We’re having a hard time filling jobs in primary agriculture today. If we’re supposed to go back to more small farms, where is the labour force going to come from to do that work? Remember, in some of these cases, when we think back to this romantic view of the way food production was and should be in the future, that also doesn’t involve technology. You see the pictures, the stock photos that are used in some of these stories, and it’s often not the most advanced technology being used.

One of the loudest arguments against big agriculture is the perception of environmental harm.

“In the contemporary environmental imagination, highly productive, globally traded agriculture is a bad thing—poisoning the land at home and undermining food sovereignty abroad.

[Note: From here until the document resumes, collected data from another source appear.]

(** * MEDISCOPE lab micro-service: [Server/LabMicroservice.py]

    A shallow embedding of the three functions of the service,
    [extract_text], [summarize_with_gemini] and the [/parse] route handler
    [parse], followed by the properties of the request-handling contract.

    Python strings are sequences of Unicode code points; [len], slicing and
    [strip] all work on code points, so a string is a list of code points
    here.  The handler is effectful: it touches the upload directory, the
    process-wide OCR reader and four outside capabilities (EasyOCR, PyMuPDF,
    the Gemini client and the multipart file object).  Effects are modelled
    by a state-and-exception monad over a [world]; the outcome of each
    outside call is given by an [externals] record, over which every
    theorem is quantified. *)

From Stdlib Require Import ZArith NArith Ascii String.
From Stdlib.Strings Require Import Byte.
From stdpp Require Import base option list gmap fin_maps strings.

(** ** Strings *)

Module Py.

(** A Python [str]: its code points. *)
Abbreviation pystr := (list N).

(** The code points of a literal made of ASCII characters. *)
Fixpoint py (s : string) : pystr :=
  match s with
  | EmptyString => []
  | String a s' => N_of_ascii a :: py s'
  end.

(** ["\n"] *)
Definition NL : N := 10%N.

(** [str.isspace] on one code point: the table of CPython's
    [_PyUnicode_IsWhitespace]. *)
Definition isspace (c : N) : bool :=
  ((9 <=? c) && (c <=? 13) || (28 <=? c) && (c <=? 32)
   || (c =? 133) || (c =? 160) || (c =? 5760)
   || (8192 <=? c) && (c <=? 8202)
   || (c =? 8232) || (c =? 8233) || (c =? 8239) || (c =? 8287)
   || (c =? 12288))%N.

Fixpoint lstrip (s : pystr) : pystr :=
  match s with
  | [] => []
  | c :: s' => if isspace c then lstrip s' else s
  end.

Definition rstrip (s : pystr) : pystr := rev (lstrip (rev s)).

(** [s.strip()] *)
Definition strip (s : pystr) : pystr := rstrip (lstrip s).

(** [sep.join(parts)] *)
Fixpoint join (sep : pystr) (parts : list pystr) : pystr :=
  match parts with
  | [] => []
  | [p] => p
  | p :: rest => p ++ sep ++ join sep rest
  end.

(** [s.lower()] per code point.  Exact on ASCII, on the Kelvin sign
    (U+212A, lowered to [k]) and on the dotted capital I (U+0130, lowered to
    [i] followed by U+0307).  Every other code point outside ASCII lowers to
    code points outside ASCII and is left as it is: the only use of [lower]
    is a comparison with ASCII extensions, which such a code point fails
    either way. *)
Definition lower_char (c : N) : pystr :=
  if ((65 <=? c) && (c <=? 90))%N then [(c + 32)%N]
  else if (c =? 8490)%N then [107%N]
  else if (c =? 304)%N then [105%N; 775%N]
  else [c].

Definition lower (s : pystr) : pystr := concat (map lower_char s).

(** [s.rfind(c)] for a one-character [c], counting from index [i]:
    the index of the last occurrence, [-1] when there is none. *)
Fixpoint rfind_from (i : Z) (c : N) (s : pystr) : Z :=
  match s with
  | [] => (-1)%Z
  | x :: s' =>
      let r := rfind_from (i + 1) c s' in
      if (0 <=? r)%Z then r else if (x =? c)%N then i else (-1)%Z
  end.

Definition rfind (c : N) (s : pystr) : Z := rfind_from 0 c s.

Definition startswith (c : N) (s : pystr) : bool :=
  match s with
  | x :: _ => (x =? c)%N
  | [] => false
  end.

Definition endswith (c : N) (s : pystr) : bool := startswith c (rev s).

(** [x in xs] for a list of strings. *)
Definition str_in (x : pystr) (xs : list pystr) : bool :=
  existsb (fun y => bool_decide (x = y)) xs.

End Py.
Export Py.

(** ** [os.path] (POSIX flavour) *)

Module OsPath.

But in reality, a pound of grain or beef exported from the United States almost always displaces a pound that would have been produced with more land and greenhouse gas emissions somewhere else,” write Nordhaus and Bleistein-Rejto.

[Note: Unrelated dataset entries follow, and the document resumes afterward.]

(** * ts-dom-helper: a shallow embedding of [src/index.ts] and [interpolate]

    The library is a thin layer over a browser: its functions read and
    write the document, start interval timers and create promises.  The
    embedding keeps that shape.  A [World] holds the document (a tree of
    node identities and a store of per-node data), the table of running
    interval timers, the table of promises and a log of the host events
    that the properties speak about.  Library functions are computations
    in a state-and-exception monad over [World]; a JavaScript [number] is
    an IEEE 754 binary64 value (Rocq's primitive [float]), and a string
    stands for the bytes of its UTF-8 encoding.  Event listeners and the
    ready state of the document live in a [Page] around the world.

    What the browser itself provides (selector matching, the HTML fragment
    parser, the global object) is gathered in the class [Host]; a small
    concrete host serves for the worked examples.

    Modelled: [find], [findAll], [get], [elementMap], [hide], [show],
    [fadeIn], [fadeOut] with their interval callbacks, [htmlToElement],
    [loadTemplate], [interpolate], [ready], [addEventListener] and
    [removeEventListener].  [create] hands its arguments to the host
    unchanged and is left out.

    The properties of the fades rest on the arithmetic of binary64
    numbers; where a property holds for a whole range of numbers it is
    proved through the real values of the numbers and a bound on the
    rounding error of each operation. *)

From Stdlib Require Import ZArith Lia Bool Ascii String List.
From Stdlib Require Import Uint63 Floats FloatAxioms SpecFloat.
From Stdlib Require Import Rbase Rfunctions Lra.
From stdpp Require Import base option list gmap strings pretty.

Set Warnings "-inexact-float,-register-all".
Local Open Scope string_scope.
Local Open Scope list_scope.

(** ** JavaScript completions *)

(** The exceptions the modelled code can raise.  [Error] is the class the
    library throws itself ([throw new Error(..)]); the others are raised by
    the host. *)
Inductive JsError : Type :=
| Error (message : string)
| SyntaxError (detail : string)
| ReferenceError (name : string)
| InvalidCharacterError (name : string).

Inductive Completion (A : Type) : Type :=
| Return (a : A)
| Throw (e : JsError).
Arguments Return {A} a.
Arguments Throw {A} e.

(** ** Numbers *)

(** [x || 0] on numbers: the falsy numbers are [NaN], [+0] and [-0]. *)
Definition or_zero (x : float) : float :=
  if PrimFloat.is_nan x || PrimFloat.is_zero x then 0%float else x.

(** JavaScript's [a > b] and [a < b] on numbers (false when either is NaN). *)
Definition js_gt (a b : float) : bool := PrimFloat.ltb b a.
Definition js_lt (a b : float) : bool := PrimFloat.ltb a b.

(** ** The document *)

Definition NodeId := positive.
Definition TimerId := positive.
Definition PromiseId := positive.

(** Per-node data.  [classList] is the ordered token set of the [class]
    attribute.  [style_opacity] is the text of [style.opacity], kept as
    the number that text denotes ([None]: empty or not a number), so that
    [String] and [parseFloat] below are the two directions of that
    reading; a fade reads it once, when it starts, and afterwards only
    writes it.  [attributes] are the remaining attributes and [innerHTML]
    the serialised content. *)
Record Element : Type := mkElement {
  tagName : string;
  idAttr : string;
  classList : list string;
  style_opacity : option float;
  attributes : list (string * string);
  innerHTML : string
}.

Inductive Tree : Type :=
| Node (id : NodeId) (children : list Tree).

Definition root (t : Tree) : NodeId := match t with Node n _ => n end.

(** The descendants of a node in tree order (preorder), the node itself
    excluded. *)
Fixpoint descendants (t : Tree) : list NodeId :=
  match t with
  | Node _ kids =>
      (fix walk (ks : list Tree) : list NodeId :=
         match ks with
         | [] => []
         | k :: ks' => (root k :: descendants k) ++ walk ks'
         end) kids
  end.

The counter-argument written by Sanderson and Cox argues that “By now, it is vitally clear that earth’s systems — the atmosphere, oceans, soils and biosphere — are in various phases of collapse, putting nearly one half of the world’s gross domestic product at risk and undermining the planet’s ability to support life. And big industrialized agriculture — promoted by U.S. foreign and domestic policy — lies at the heart of the multiple connected crises we are confronting as a species.”

Regenerative agriculture is getting a lot of attention right now as agriculture tries to rebrand its sustainability practices. For some, true regenerative agriculture could only be practised by small farms, and as larger operations grasp onto the concept, those looking to be niche will align with a new sexy, marketing word.

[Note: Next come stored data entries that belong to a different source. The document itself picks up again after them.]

(** [np.polyfit(x, y, 1)]: the coefficients [(slope, intercept)], highest power
    first, of the line that minimises [squared_error] (lemma
    [polyfit1_least_squares] below), written with the deviations from the
    means. *)
Definition polyfit1 (x y : list Q) : Q * Q :=
  let mx := mean x in
  let my := mean y in
  let sxy := Qsum (zip_with (fun xi yi => (xi - mx) * (yi - my)) x y) in
  let sxx := Qsum (map (fun xi => (xi - mx) * (xi - mx)) x) in
  let slope := sxy / sxx in
  (slope, my - slope * mx).

End Np.

(** ** Data model *)

(** One element of [student_data['mentorship_sessions']]. *)
Record Session : Type := {
  session_quality_score : Q;          (* default 0 *)
  query_sophistication : string       (* default 'basic' *)
}.

(** The student-data dict read by the engine. *)
Record StudentData : Type := {
  current_gpa : Q;                          (* default 0.0 *)
  honors_courses : Z;                       (* default 0 *)
  gpa_trend : string;                       (* default 'stable' *)
  academic_achievements : list string;      (* default [] *)
  research_projects : Z;                    (* default 0 *)
  publications : Z;                         (* default 0 *)
  presentations : Z;                        (* default 0 *)
  mentorship_sessions : list Session;       (* default [] *)
  theoretical_frameworks_engaged : Z;       (* default 0 *)
  elite_tier_documents : Z;                 (* default 0 *)
  leadership_roles : list string;           (* default [] *)
  service_hours : Q;                        (* default 0 *)
  leadership_impact_score : Q;              (* default 0 *)
  original_projects : Z;                    (* default 0 *)
  creative_works : Z;                       (* default 0 *)
  innovative_approaches_suggested : Z;      (* default 0 *)
  academic_level : string;                  (* default 'undergraduate' *)
  profile_age_days : Z                      (* default 0 *)
}.

(** Well-formed student data: a grade point average, counts, hours and quality
    scores are not negative. *)
Record valid_metrics (sd : StudentData) : Prop := {
  valid_gpa : 0 <= current_gpa sd;
  valid_honors : (0 <= honors_courses sd)%Z;
  valid_research : (0 <= research_projects sd)%Z;
  valid_publications : (0 <= publications sd)%Z;
  valid_presentations : (0 <= presentations sd)%Z;
  valid_sessions :
    Forall (fun s => 0 <= session_quality_score s) (mentorship_sessions sd);
  valid_frameworks : (0 <= theoretical_frameworks_engaged sd)%Z;
  valid_documents : (0 <= elite_tier_documents sd)%Z;
  valid_service : 0 <= service_hours sd;
  valid_impact : 0 <= leadership_impact_score sd;
  valid_original : (0 <= original_projects sd)%Z;
  valid_creative : (0 <= creative_works sd)%Z;
  valid_innovative : (0 <= innovative_approaches_suggested sd)%Z
}.

Record DistinctionRequirement : Type := {
  gpa_min : Q;
  excellence_score_min : Q;
  additional_requirements : list string;
  weight_gpa : Q;            (* weight_factors['gpa'] *)
  weight_excellence : Q      (* weight_factors['excellence'] *)
}.

Record ExcellenceFactors : Type := {
  academic_performance : Q;
  research_engagement : Q;
  critical_thinking : Q;
  leadership_service : Q;
  innovation_creativity : Q
}.

(** A row of [SELECT excellence_score, trajectory_date FROM excellence_trajectory]. *)
Module TrajectoryRow.
Record t : Type := {
  excellence_score : Q;
  trajectory_date : date
}.
End TrajectoryRow.

(** The dict returned by [calculate_excellence_score]: the score dict, or
    [{'error': error, 'score': 0}]. *)
Module ScoreDict.
Inductive t : Type :=
| Score (excellence_score : Q) (factors : ExcellenceFactors)
        (level_multiplier : Q) (calculated_at : datetime)
| Error (error : string).

(** [d.get('excellence_score')] *)
Definition get_excellence_score (d : t) : option Q :=
  match d with
  | Score s _ _ _ => Some s
  | Error _ => None
  end.

(** [d.get('factors')] *)
Definition get_factors (d : t) : option ExcellenceFactors :=
  match d with
  | Score _ f _ _ => Some f
  | Error _ => None
  end.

Near the end of the article, Nordhaus and Bleistein-Rejto point toward a future where big agriculture builds on its already clear strengths, to improve on the food system by:

  • Doubling down on technology and productivity through precision farming;
  • Liberalizing trade agreements can improve global food security, benefit agriculture, and bring substantial environmental benefits; and,
  • Stop growing crops for biofuels and incentivize farmers to produce food for export markets.

The future of the food system is yet to be determined, but additional production system options attempt to supplant the current models. Synthetic meats and vertical farms look to create options for consumers with lower environmental footprints by encompassing the true definition of factory farming. I have always found it ironic that the same consumers against big agriculture would be totally comfortable with Google or another tech conglomerate controlling the food space.

As I addressed earlier, how you define “big” is going to depend whether you are in or out of the industry. But modern day large-scale agriculture has provided under-appreciated value to society and still has room to improve. Missing from this entire discussion has been profitability. For farmers and ranchers, bigger does not mean more profitable.

Inside the industry we have seen the rise and decline of the mega farm, the consolidation in the supply chain, as well as among producers. We talk about attracting new entrants but the capital requirements, including the price of land, are such a barrier. I have always wanted to further study farm profitability relative to size. There is so much attention paid to number of head, gross revenue, and acres farmed and not return on assets or ROI. On Wall Street they talk about earnings per share, while in agriculture we focus too much on size being the determinant of farming success.

At a time where government struggles to listen to or trust farmers and their organizations while trying to re-organize food systems based on climate and health goals, agriculture must find a way to the table. Big agriculture has room to improve but the many benefits of modern agriculture to society are hard to argue with.